Nothing but an exact copy of the data should be given.

Data items:
---

(** * VoltageData: a shallow embedding of [src/main.py]

    The class [VoltageData] stores a table of (time, voltage[, error]) rows in
    a two-dimensional numpy array, reads it from a tab separated text file and
    builds a cubic spline on request.

    Conventions of the embedding.
    - A Python [str] is a Rocq [string]; a character is a code point below 256.
    - Python exceptions are values of [exn]; a computation that may raise
      returns a [res].  Code that mutates local lists or prints runs in the
      monad [M St], whose state survives a raise (as the lists [t] and [v] of
      [from_file] survive the [ValueError] of the third field).
    - The standard output is the list of the texts written by the successive
      [print] calls, oldest first.
    - Builtins that are not part of the repository ([float], number
      formatting, scipy's spline, matplotlib's axes) are section variables;
      [PyFloat] gives a concrete reading of [float] for the examples. *)

From Stdlib Require Import String Ascii List ZArith Lia Bool DecimalString.
Import ListNotations.
Open Scope string_scope.

(** ** Exceptions and results *)

Inductive exn : Type :=
| IndexError (msg : string)
| ValueError (msg : string)
| TypeError (msg : string)
| AttributeError (msg : string)
| OverflowError (msg : string).

Inductive res (A : Type) : Type :=
| Ok (a : A)
| Raise (e : exn).

Arguments Ok {A} a.
Arguments Raise {A} e.

Definition rbind {A B : Type} (c : res A) (k : A -> res B) : res B :=
  match c with
  | Ok a => k a
  | Raise e => Raise e
  end.

(** [str(e)] of an exception built from one message. *)
Definition exn_str (e : exn) : string :=
  match e with
  | IndexError m | ValueError m | TypeError m | AttributeError m
  | OverflowError m => m
  end.

(** The process-wide effects: what was printed, and the calls made to
    [matplotlib.pyplot], both oldest first. *)
Record proc (P : Type) : Type := mkProc { stdout : list string; pyplot : list P }.

Arguments mkProc {P} stdout pyplot.
Arguments stdout {P} p.
Arguments pyplot {P} p.

(** State [St] (local variables, or [self]), process effects and exceptions. *)
Definition M (P St A : Type) : Type := St -> proc P -> res A * St * proc P.

Definition ret {P St A : Type} (a : A) : M P St A :=
  fun s p => (Ok a, s, p).

Definition bind {P St A B : Type} (c : M P St A) (k : A -> M P St B) : M P St B :=
  fun s p =>
    match c s p with
    | (Ok a, s', p') => k a s' p'
    | (Raise e, s', p') => (Raise e, s', p')
    end.

Definition lift {P St A : Type} (r : res A) : M P St A :=
  fun s p => (r, s, p).

Definition get {P St : Type} : M P St St :=
  fun s p => (Ok s, s, p).

Definition modify {P St : Type} (f : St -> St) : M P St unit :=
  fun s p => (Ok tt, f s, p).

(** [try: c except ...: h e]: the handler runs in the state the body left. *)
Definition try_except {P St A : Type} (c : M P St A) (h : exn -> M P St A) : M P St A :=
  fun s p =>
    match c s p with
    | (Ok a, s', p') => (Ok a, s', p')
    | (Raise e, s', p') => h e s' p'
    end.

Definition tab : ascii := "009"%char.
Definition newline : string := String "010" "".

(** [print(text)]: writes [text] and a newline. *)
Definition print {P St : Type} (text : string) : M P St unit :=
  fun s p => (Ok tt, s, mkProc (stdout p ++ [text ++ newline]) (pyplot p)).

Definition plt {P St : Type} (call : P) : M P St unit :=
  fun s p => (Ok tt, s, mkProc (stdout p) (pyplot p ++ [call])).

Declare Scope py_scope.
Delimit Scope py_scope with py.

Notation "x <- c ;; k" := (bind c (fun x => k))
  (at level 61, c at next level, right associativity) : py_scope.
Notation "c ;; k" := (bind c (fun _ => k))
  (at level 61, right associativity) : py_scope.
Notation "x <~ c ;; k" := (rbind c (fun x => k))
  (at level 61, c at next level, right associativity) : py_scope.

Open Scope py_scope.

(** ** The [str] and [list] operations the program uses *)

(** [str.isspace] on one character, for code points below 256. *)
Definition isspace (c : ascii) : bool :=
  let n := nat_of_ascii c in
  (((9 <=? n) && (n <=? 13)) || ((28 <=? n) && (n <=? 32))
   || (n =? 133) || (n =? 160))%nat.

Fixpoint lstrip_by (p : ascii -> bool) (s : string) : string :=
  match s with
  | EmptyString => EmptyString
  | String c r => if p c then lstrip_by p r else s
  end.

Fixpoint rstrip_by (p : ascii -> bool) (s : string) : string :=
  match s with
  | EmptyString => EmptyString
  | String c r =>
      match rstrip_by p r with
      | EmptyString => if p c then EmptyString else String c EmptyString
      | r' => String c r'
      end
  end.

Fixpoint mem_char (c : ascii) (chars : string) : bool :=
  match chars with
  | EmptyString => false
  | String d r => Ascii.eqb c d || mem_char c r
  end.

(** [s.strip()] *)
Definition strip (s : string) : string :=
  rstrip_by isspace (lstrip_by isspace s).

(** [s.strip(chars)] *)
Definition strip_chars (chars s : string) : string :=
  rstrip_by (fun c => mem_char c chars) (lstrip_by (fun c => mem_char c chars) s).

(** [s.split(sep)] for a separator of one character: always at least one
    field, and an empty field between two adjacent separators. *)
Fixpoint split (sep : ascii) (s : string) : list string :=
  match s with
  | EmptyString => [EmptyString]
  | String c r =>
      if Ascii.eqb c sep then EmptyString :: split sep r
      else
        match split sep r with
        | f :: fs => String c f :: fs
        | [] => [String c EmptyString]
        end
  end.

(** [s.startswith(p)] *)
Definition startswith (p s : string) : bool := String.prefix p s.

(** [sep.join(parts)] *)
Definition join (sep : string) (parts : list string) : string :=
  String.concat sep parts.

(** [str(n)] for a non-negative [int]. *)
Definition str_nat (n : nat) : string :=
  NilZero.string_of_uint (Nat.to_uint n).

(** An integer index into a sequence of length [len]: a negative index counts
    from the end; [None] when it is out of range. *)
Definition norm_index (len : nat) (i : Z) : option nat :=
  let j := if (i <? 0)%Z then (i + Z.of_nat len)%Z else i in
  if ((0 <=? j) && (j <? Z.of_nat len))%Z then Some (Z.to_nat j) else None.

(** An [int] that fits a C [long], which is also the index type
    [Py_ssize_t]: [-2^63 <= i < 2^63]. *)
Definition fits_c_long (i : Z) : bool :=
  ((-9223372036854775808 <=? i) && (i <? 9223372036854775808))%Z.

(** The [IndexError] of a list index: out of range, or too large to be an
    index at all. *)
Definition list_index_error (i : Z) : exn :=
  IndexError (if fits_c_long i then "list index out of range"
              else "cannot fit 'int' into an index-sized integer").

(** [l[i]] on a Python [list]. *)
Definition list_getitem {A : Type} (l : list A) (i : Z) : res A :=
  match norm_index (length l) i with
  | Some k =>
      match nth_error l k with
      | Some x => Ok x
      | None => Raise (list_index_error i)
      end
  | None => Raise (list_index_error i)
  end.

(** The elements of [l] at the positions [ks], in the order of [ks]. *)
Definition select {A : Type} (ks : list nat) (l : list A) : list A :=
  flat_map (fun k => match nth_error l k with Some x => [x] | None => [] end) ks.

---

WRITTEN RESPONSE –
(** * VoltageData: a shallow embedding of [src/main.py]

    The class [VoltageData] stores a table of (time, voltage[, error]) rows in
    a two-dimensional numpy array, reads it from a tab separated text file and
    builds a cubic spline on request.

    Conventions of the embedding.
    - A Python [str] is a Rocq [string]; a character is a code point below 256.
    - Python exceptions are values of [exn]; a computation that may raise
      returns a [res].  Code that mutates local lists or prints runs in the
      monad [M St], whose state survives a raise (as the lists [t] and [v] of
      [from_file] survive the [ValueError] of the third field).
    - The standard output is the list of the texts written by the successive
      [print] calls, oldest first.
    - Builtins that are not part of the repository ([float], number
      formatting, scipy's spline, matplotlib's axes) are section variables;
      [PyFloat] gives a concrete reading of [float] for the examples. *)

From Stdlib Require Import String Ascii List ZArith Lia Bool DecimalString.
Import ListNotations.
Open Scope string_scope.

(** ** Exceptions and results *)

Inductive exn : Type :=
| IndexError (msg : string)
| ValueError (msg : string)
| TypeError (msg : string)
| AttributeError (msg : string)
| OverflowError (msg : string).

Inductive res (A : Type) : Type :=
| Ok (a : A)
| Raise (e : exn).

Arguments Ok {A} a.
Arguments Raise {A} e.

Definition rbind {A B : Type} (c : res A) (k : A -> res B) : res B :=
  match c with
  | Ok a => k a
  | Raise e => Raise e
  end.

(** [str(e)] of an exception built from one message. *)
Definition exn_str (e : exn) : string :=
  match e with
  | IndexError m | ValueError m | TypeError m | AttributeError m
  | OverflowError m => m
  end.

(** The process-wide effects: what was printed, and the calls made to
    [matplotlib.pyplot], both oldest first. *)
Record proc (P : Type) : Type := mkProc { stdout : list string; pyplot : list P }.

Arguments mkProc {P} stdout pyplot.
Arguments stdout {P} p.
Arguments pyplot {P} p.

(** State [St] (local variables, or [self]), process effects and exceptions. *)
Definition M (P St A : Type) : Type := St -> proc P -> res A * St * proc P.

Definition ret {P St A : Type} (a : A) : M P St A :=
  fun s p => (Ok a, s, p).

Definition bind {P St A B : Type} (c : M P St A) (k : A -> M P St B) : M P St B :=
  fun s p =>
    match c s p with
    | (Ok a, s', p') => k a s' p'
    | (Raise e, s', p') => (Raise e, s', p')
    end.

Definition lift {P St A : Type} (r : res A) : M P St A :=
  fun s p => (r, s, p).

Definition get {P St : Type} : M P St St :=
  fun s p => (Ok s, s, p).

Definition modify {P St : Type} (f : St -> St) : M P St unit :=
  fun s p => (Ok tt, f s, p).

(** [try: c except ...: h e]: the handler runs in the state the body left. *)
Definition try_except {P St A : Type} (c : M P St A) (h : exn -> M P St A) : M P St A :=
  fun s p =>
    match c s p with
    | (Ok a, s', p') => (Ok a, s', p')
    | (Raise e, s', p') => h e s' p'
    end.

Definition tab : ascii := "009"%char.
Definition newline : string := String "010" "".

(** [print(text)]: writes [text] and a newline. *)
Definition print {P St : Type} (text : string) : M P St unit :=
  fun s p => (Ok tt, s, mkProc (stdout p ++ [text ++ newline]) (pyplot p)).

Definition plt {P St : Type} (call : P) : M P St unit :=
  fun s p => (Ok tt, s, mkProc (stdout p) (pyplot p ++ [call])).

Declare Scope py_scope.
Delimit Scope py_scope with py.

Notation "x <- c ;; k" := (bind c (fun x => k))
  (at level 61, c at next level, right associativity) : py_scope.
Notation "c ;; k" := (bind c (fun _ => k))
  (at level 61, right associativity) : py_scope.
Notation "x <~ c ;; k" := (rbind c (fun x => k))
  (at level 61, c at next level, right associativity) : py_scope.

Open Scope py_scope.

(** ** The [str] and [list] operations the program uses *)

(** [str.isspace] on one character, for code points below 256. *)
Definition isspace (c : ascii) : bool :=
  let n := nat_of_ascii c in
  (((9 <=? n) && (n <=? 13)) || ((28 <=? n) && (n <=? 32))
   || (n =? 133) || (n =? 160))%nat.

Fixpoint lstrip_by (p : ascii -> bool) (s : string) : string :=
  match s with
  | EmptyString => EmptyString
  | String c r => if p c then lstrip_by p r else s
  end.

Fixpoint rstrip_by (p : ascii -> bool) (s : string) : string :=
  match s with
  | EmptyString => EmptyString
  | String c r =>
      match rstrip_by p r with
      | EmptyString => if p c then EmptyString else String c EmptyString
      | r' => String c r'
      end
  end.

Fixpoint mem_char (c : ascii) (chars : string) : bool :=
  match chars with
  | EmptyString => false
  | String d r => Ascii.eqb c d || mem_char c r
  end.

(** [s.strip()] *)
Definition strip (s : string) : string :=
  rstrip_by isspace (lstrip_by isspace s).

(** [s.strip(chars)] *)
Definition strip_chars (chars s : string) : string :=
  rstrip_by (fun c => mem_char c chars) (lstrip_by (fun c => mem_char c chars) s).

(** [s.split(sep)] for a separator of one character: always at least one
    field, and an empty field between two adjacent separators. *)
Fixpoint split (sep : ascii) (s : string) : list string :=
  match s with
  | EmptyString => [EmptyString]
  | String c r =>
      if Ascii.eqb c sep then EmptyString :: split sep r
      else
        match split sep r with
        | f :: fs => String c f :: fs
        | [] => [String c EmptyString]
        end
  end.

(** [s.startswith(p)] *)
Definition startswith (p s : string) : bool := String.prefix p s.

(** [sep.join(parts)] *)
Definition join (sep : string) (parts : list string) : string :=
  String.concat sep parts.

(** [str(n)] for a non-negative [int]. *)
Definition str_nat (n : nat) : string :=
  NilZero.string_of_uint (Nat.to_uint n).

(** An integer index into a sequence of length [len]: a negative index counts
    from the end; [None] when it is out of range. *)
Definition norm_index (len : nat) (i : Z) : option nat :=
  let j := if (i <? 0)%Z then (i + Z.of_nat len)%Z else i in
  if ((0 <=? j) && (j <? Z.of_nat len))%Z then Some (Z.to_nat j) else None.

(** An [int] that fits a C [long], which is also the index type
    [Py_ssize_t]: [-2^63 <= i < 2^63]. *)
Definition fits_c_long (i : Z) : bool :=
  ((-9223372036854775808 <=? i) && (i <? 9223372036854775808))%Z.

(** The [IndexError] of a list index: out of range, or too large to be an
    index at all. *)
Definition list_index_error (i : Z) : exn :=
  IndexError (if fits_c_long i then "list index out of range"
              else "cannot fit 'int' into an index-sized integer").

(** [l[i]] on a Python [list]. *)
Definition list_getitem {A : Type} (l : list A) (i : Z) : res A :=
  match norm_index (length l) i with
  | Some k =>
      match nth_error l k with
      | Some x => Ok x
      | None => Raise (list_index_error i)
      end
  | None => Raise (list_index_error i)
  end.

(** The elements of [l] at the positions [ks], in the order of [ks]. *)
Definition select {A : Type} (ks : list nat) (l : list A) : list A :=
  flat_map (fun k => match nth_error l k with Some x => [x] | None => [] end) ks.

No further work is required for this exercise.